I can't say I was surprised that MaryEllen stayed home today, I was actually kind of expecting it. I was glad to have her here and not be by myself the first day. Simple things have to be rethought. Like how do you walk and carry a drink if both of your hands have to be on your walker??? While I can manage in the kitchen due to its' tininess how do I bring a plate of food to the table??? Are you sensing a theme here...I can eat what I want when I want. OK not really but you know what I'm saying right. If you're a mom you'll get this...I'm used to a parade following me to the bathroom but now when the dogs give up b/c it is taking too long to get there and well that's just not encouraging. Treasure attempted to scoot past me once...she won't be doing that again. I'm not sure who was more scared me or her. I did make it outside today. MaryEllen and I went to the mailbox~which is across the street. OK how do I carry mail back? I'm thinking I need a basket on the front of my walker. Remember the kind little girls used to have on their bikes. They were white "wicker" plastic and usually had 3 flowers on them>> yeah not happening. I just think that I need to get rid of this walker ASAP. That solves all the problems.

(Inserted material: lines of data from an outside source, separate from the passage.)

(** * gpu-programming: the OpenCL vector-add benchmark and its companions

    A shallow embedding of
      - [opencl/vector_add/add.cpp] and its kernel file [add.cl],
      - the device-information program and the hello-world program,
      - the CUDA hello program,
    followed by the properties of the benchmark.

    Conventions.
      - [int] is a 32-bit two's complement integer, kept as a [Z] that every
        arithmetic operation wraps back into range;
      - host memory is a map from blocks to cell lists, an [int*] is a block
        and an offset, and an access outside its block is undefined;
      - a C++ function is a state transformer that returns normally ([Ret]),
        terminates the process through [exit] ([Exit]), or has no defined
        behaviour ([Undef]);
      - [double] is IEEE 754 binary64 as specified by [SpecFloat];
      - the OpenCL runtime is modelled as far as the programs use it; as the
        sources include [CL/cl.hpp] without enabling exceptions and never
        inspect a status (except that of [build]), a failed call leaves a
        null object behind and the program carries on. *)

From Stdlib Require Import ZArith SpecFloat.
From stdpp Require Import base gmap list strings.

Local Open Scope Z_scope.

(** ** 32-bit and 64-bit integers *)

Definition wrap (bits : Z) (z : Z) : Z :=
  (z + 2 ^ (bits - 1)) mod 2 ^ bits - 2 ^ (bits - 1).

Definition INT_MIN : Z := - 2 ^ 31.
Definition INT_MAX : Z := 2 ^ 31 - 1.

(** [a + b] on two [int]s. *)
Definition int_add (x y : Z) : Z := wrap 32 (x + y).

(** [end - start] on two [clock_t] (a 64-bit [long]). *)
Definition long_sub (x y : Z) : Z := wrap 64 (x - y).

(** [N * sizeof(int)]: [N] is converted to [size_t] (64 bits, unsigned). *)
Definition size_of_ints (N : Z) : Z := (N * 4) mod 2 ^ 64.

(** ** Doubles *)

Definition prec : Z := 53.
Definition emax : Z := 1024.

Definition double := spec_float.

Definition double_of_Z (z : Z) : double := binary_normalize prec emax z 0 false.
Definition dmul : double -> double -> double := SFmul prec emax.
Definition dsub : double -> double -> double := SFsub prec emax.
Definition ddiv : double -> double -> double := SFdiv prec emax.

Definition is_zero (d : double) : bool :=
  match d with S754_zero _ => true | _ => false end.

Definition is_finite (d : double) : bool :=
  match d with S754_zero _ | S754_finite _ _ _ => true | _ => false end.

(** ** Host memory *)

Record ptr := Ptr { pblock : nat; poff : Z }.

Abbreviation heap := (gmap nat (list Z)).

(** [p[i]] as an rvalue. *)
Definition load (h : heap) (p : ptr) (i : Z) : option Z :=
  match h !! pblock p with
  | Some cells =>
      if decide (0 <= poff p + i) then cells !! Z.to_nat (poff p + i) else None
  | None => None
  end.

(** [p[i] = v]. *)
Definition store (h : heap) (p : ptr) (i : Z) (v : Z) : option heap :=
  match h !! pblock p with
  | Some cells =>
      if decide (0 <= poff p + i < Z.of_nat (length cells))
      then Some (<[pblock p := <[Z.to_nat (poff p + i) := v]> cells]> h)
      else None
  | None => None
  end.

(** ** The compute platform *)

(** What the programs ask a device for. *)
Record Device := {
  name : string;
  vendor : string;
  version : string;
  workItems : list Z;
  workGroups : Z;
  computeUnits : Z;
  globalMemory : Z;
  localMemory : Z;
  maxMemAlloc : Z
}.

Record Platform := { devices : list Device }.

(** Device memory objects hold cells; a kernel is the code one work-item
    runs, given the buffers bound to its arguments and its global id. *)
Abbreviation buffer := (list Z).
Definition Kernel := list buffer -> Z -> option (list buffer).
Definition Program := list (string * Kernel).

(** What a stream has received through [<<]. *)
Inductive item :=
| Str (s : string)
| Int (z : Z)
| Dbl (d : double)
| Chars (cs : list Z)
| Endl.

(** Everything outside the process. *)
Record World := {
  platforms : list Platform;          (* cl::Platform::get *)
  build_status : Z;                   (* what program.build() returns *)
  build_info_status : Z;              (* CL_PROGRAM_BUILD_STATUS *)
  build_log : string;                 (* CL_PROGRAM_BUILD_LOG *)
  fresh_mem : nat -> Z -> Z;          (* cell [i] of the [n]-th new buffer *)
  schedule : Z -> list Z;             (* order in which work-items run *)
  stack_mem : Z -> Z;                 (* what an uninitialised local holds *)
  hello_cl : Program;                 (* hello.cl, once compiled *)
  CLOCKS_PER_SEC : Z
}.

(** ** Process state *)

Record State := {
  host : heap;
  next_block : nat;
  cout : list item;
  cerr : list item;
  ticks : list Z;                     (* what clock() will return *)
  created : nat;                      (* device buffers created so far *)
  devmem : gmap nat buffer;           (* device memory, by buffer handle *)
  (* the globals of add.cpp *)
  program : option Program;
  context : option Device;
  device : option Device
}.

Inductive result (A : Type) :=
| Ret (a : A) (s : State)
| Exit (code : Z) (s : State)
| Undef.
Arguments Ret {A} a s.
Arguments Exit {A} code s.
Arguments Undef {A}.

Definition M (A : Type) := State -> result A.

Definition ret {A} (a : A) : M A := fun s => Ret a s.

Definition bind {A B} (m : M A) (k : A -> M B) : M B :=
  fun s =>
    match m s with
    | Ret a s' => k a s'
    | Exit code s' => Exit code s'
    | Undef => Undef
    end.

Declare Scope proc_scope.
Delimit Scope proc_scope with proc.
Notation "x <- m ;; k" := (bind m (fun x => k))
  (at level 100, m at next level, right associativity) : proc_scope.
Notation "m ;; k" := (bind m (fun _ => k))
  (at level 100, right associativity) : proc_scope.
Local Open Scope proc_scope.

Definition get : M State := fun s => Ret s s.
Definition undefined {A} : M A := fun _ => Undef.
Definition exit {A} (code : Z) : M A := fun s => Exit code s.

Definition set_host (h : heap) (s : State) : State :=
  {| host := h; next_block := next_block s; cout := cout s; cerr := cerr s;
     ticks := ticks s; created := created s; devmem := devmem s;
     program := program s; context := context s; device := device s |}.

Definition read (p : ptr) (i : Z) : M Z :=
  fun s => match load (host s) p i with Some v => Ret v s | None => Undef end.

Definition write (p : ptr) (i : Z) (v : Z) : M unit :=
  fun s => match store (host s) p i v with
           | Some h => Ret tt (set_host h s)
           | None => Undef
           end.

(** [for (int i = i0; i < N; i++) body], entered with [n] iterations left;
    a body that yields [Some r] has executed [return r]. *)
Fixpoint for_loop {R} (n : nat) (i : Z) (body : Z -> M (option R)) : M (option R) :=
  match n with
  | O => ret None
  | S n' =>
      r <- body i;;
      match r with
      | Some v => ret (Some v)
      | None => for_loop n' (i + 1) body
      end
  end.

(** Number of times the condition [i < N] holds when [i] counts up from 0. *)
Definition trip_count (N : Z) : nat := Z.to_nat N.

(** ** add.cpp: the two host-side array functions *)

(** sequentially performs the N-dimensional operation c = a + b *)
Definition seqSumArrays (a b c : ptr) (N : Z) : M unit :=
  for_loop (R := Empty_set) (trip_count N) 0
    (fun i => x <- read a i;; y <- read b i;; write c i (int_add x y);; ret None);;
  ret tt.

(** check if the N-dimensional arrays c1 and c2 are equal *)
Definition checkEquality (c1 c2 : ptr) (N : Z) : M bool :=
  r <- for_loop (trip_count N) 0
         (fun i => x <- read c1 i;; y <- read c2 i;;
                   if decide (x <> y) then ret (Some false) else ret None);;
  match r with
  | Some v => ret v
  | None => ret true
  end.

(** ** The OpenCL runtime, as far as the programs use it *)

Definition CL_BUILD_SUCCESS : Z := 0.

Definition cout_put (i : item) : M unit :=
  fun s => Ret tt
    {| host := host s; next_block := next_block s; cout := cout s ++ [i];
       cerr := cerr s; ticks := ticks s; created := created s; devmem := devmem s;
       program := program s; context := context s; device := device s |}.

Definition cerr_put (i : item) : M unit :=
  fun s => Ret tt
    {| host := host s; next_block := next_block s; cout := cout s;
       cerr := cerr s ++ [i]; ticks := ticks s; created := created s;
       devmem := devmem s;
       program := program s; context := context s; device := device s |}.

Definition set_devmem (d : gmap nat buffer) (s : State) : State :=
  {| host := host s; next_block := next_block s; cout := cout s; cerr := cerr s;
     ticks := ticks s; created := created s; devmem := d;
     program := program s; context := context s; device := device s |}.

(** [std::vector<int> v(n, x)]: a new block of [n] cells holding [x]. *)
Definition vector_new (n : Z) (x : Z) : M ptr :=
  fun s =>
    if decide (0 <= n) then
      Ret (Ptr (next_block s) 0)
        {| host := <[next_block s := replicate (Z.to_nat n) x]> (host s);
           next_block := S (next_block s); cout := cout s; cerr := cerr s;
           ticks := ticks s; created := created s; devmem := devmem s;
           program := program s; context := context s; device := device s |}
    else Undef.

(** [clock()]: the next reading, or -1 when the processor time is not
    available. *)
Definition clock : M Z :=
  fun s =>
    Ret (match ticks s with t :: _ => t | [] => -1 end)
      {| host := host s; next_block := next_block s; cout := cout s;
         cerr := cerr s; ticks := tail (ticks s); created := created s;
         devmem := devmem s;
         program := program s; context := context s; device := device s |}.

(** [n] cells read from host memory at [p[i]], [p[i+1]], ... *)
Fixpoint read_cells (n : nat) (p : ptr) (i : Z) : M (list Z) :=
  match n with
  | O => ret []
  | S n' => v <- read p i;; vs <- read_cells n' p (i + 1);; ret (v :: vs)
  end.

(** The cells [vs] written to host memory at [p[i]], [p[i+1]], ... *)
Fixpoint write_cells (vs : list Z) (p : ptr) (i : Z) : M unit :=
  match vs with
  | [] => ret tt
  | v :: vs' => write p i v;; write_cells vs' p (i + 1)
  end.

Section Runtime.
Variable w : World.

(** A [cl::Buffer] is a handle into device memory, or null. Creation fails
    (and the handle stays null) without a context, for a size of 0 and for a
    size above the device's limit. [width] is the size in bytes of one cell. *)
Definition buffer_size_ok (ctx : option Device) (size : Z) : bool :=
  match ctx with
  | Some dev => bool_decide (0 < size <= maxMemAlloc dev)
  | None => false
  end.

Definition register_buffer (cells : buffer) : M (option nat) :=
  fun s =>
    Ret (Some (created s))
      {| host := host s; next_block := next_block s; cout := cout s;
         cerr := cerr s; ticks := ticks s; created := S (created s);
         devmem := <[created s := cells]> (devmem s);
         program := program s; context := context s; device := device s |}.

(** [cl::Buffer(ctx, ... | CL_MEM_COPY_HOST_PTR, size, p)] *)
Definition Buffer_copy (ctx : option Device) (size width : Z) (p : ptr)
  : M (option nat) :=
  if buffer_size_ok ctx size then
    cells <- read_cells (Z.to_nat (size / width)) p 0;;
    register_buffer cells
  else ret None.

(** [cl::Buffer(ctx, flags, size)]: the contents are whatever the device
    memory holds. *)
Definition Buffer_new (ctx : option Device) (size width : Z) : M (option nat) :=
  if buffer_size_ok ctx size then
    s <- get;;
    register_buffer
      (map (fun i => wrap (8 * width) (fresh_mem w (created s) i))
           (seqZ 0 (size / width)))
  else ret None.

(** The destructor of a [cl::Buffer]. *)
Definition Buffer_release (b : option nat) : M unit :=
  fun s =>
    match b with
    | Some hd => Ret tt (set_devmem (delete hd (devmem s)) s)
    | None => Ret tt s
    end.

(** [cl::Kernel(program, name)]: null unless the built program defines a
    kernel of that name. *)
Definition Kernel_create (p : option Program) (kname : string) : option Kernel :=
  match p with
  | Some kernels => snd <$> find (fun k => bool_decide (fst k = kname)) kernels
  | None => None
  end.

(** [cl::CommandQueue(ctx, dev)]: null unless both are there. *)
Definition CommandQueue (ctx dev : option Device) : option Device :=
  match ctx with Some _ => dev | None => None end.

(** The buffers behind the kernel arguments; a null argument cannot be
    dereferenced. *)
Definition fetch_args (d : gmap nat buffer) (args : list (option nat))
  : option (list buffer) :=
  mapM (fun a => match a with Some hd => d !! hd | None => None end) args.

Fixpoint store_args (args : list (option nat)) (bufs : list buffer)
    (d : gmap nat buffer) : gmap nat buffer :=
  match args, bufs with
  | Some hd :: args', cells :: bufs' => store_args args' bufs' (<[hd := cells]> d)
  | _, _ => d
  end.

OK here's another thing you take for granted....Bathing. All I am going to say is this. Shower chairs ~not so much fun.
So I'm headed into bed...hopefully the walker won't bump into the bed and wake Michael.
Tomorrow starts Therapy, at least 2 of them. I have Physical and Speech back to back in the same facility, a satellite of Brooks... OOOO wonder if I'll see any 5's around the place LOL
Then it is off to see Rango with Karen...soooooooo excited.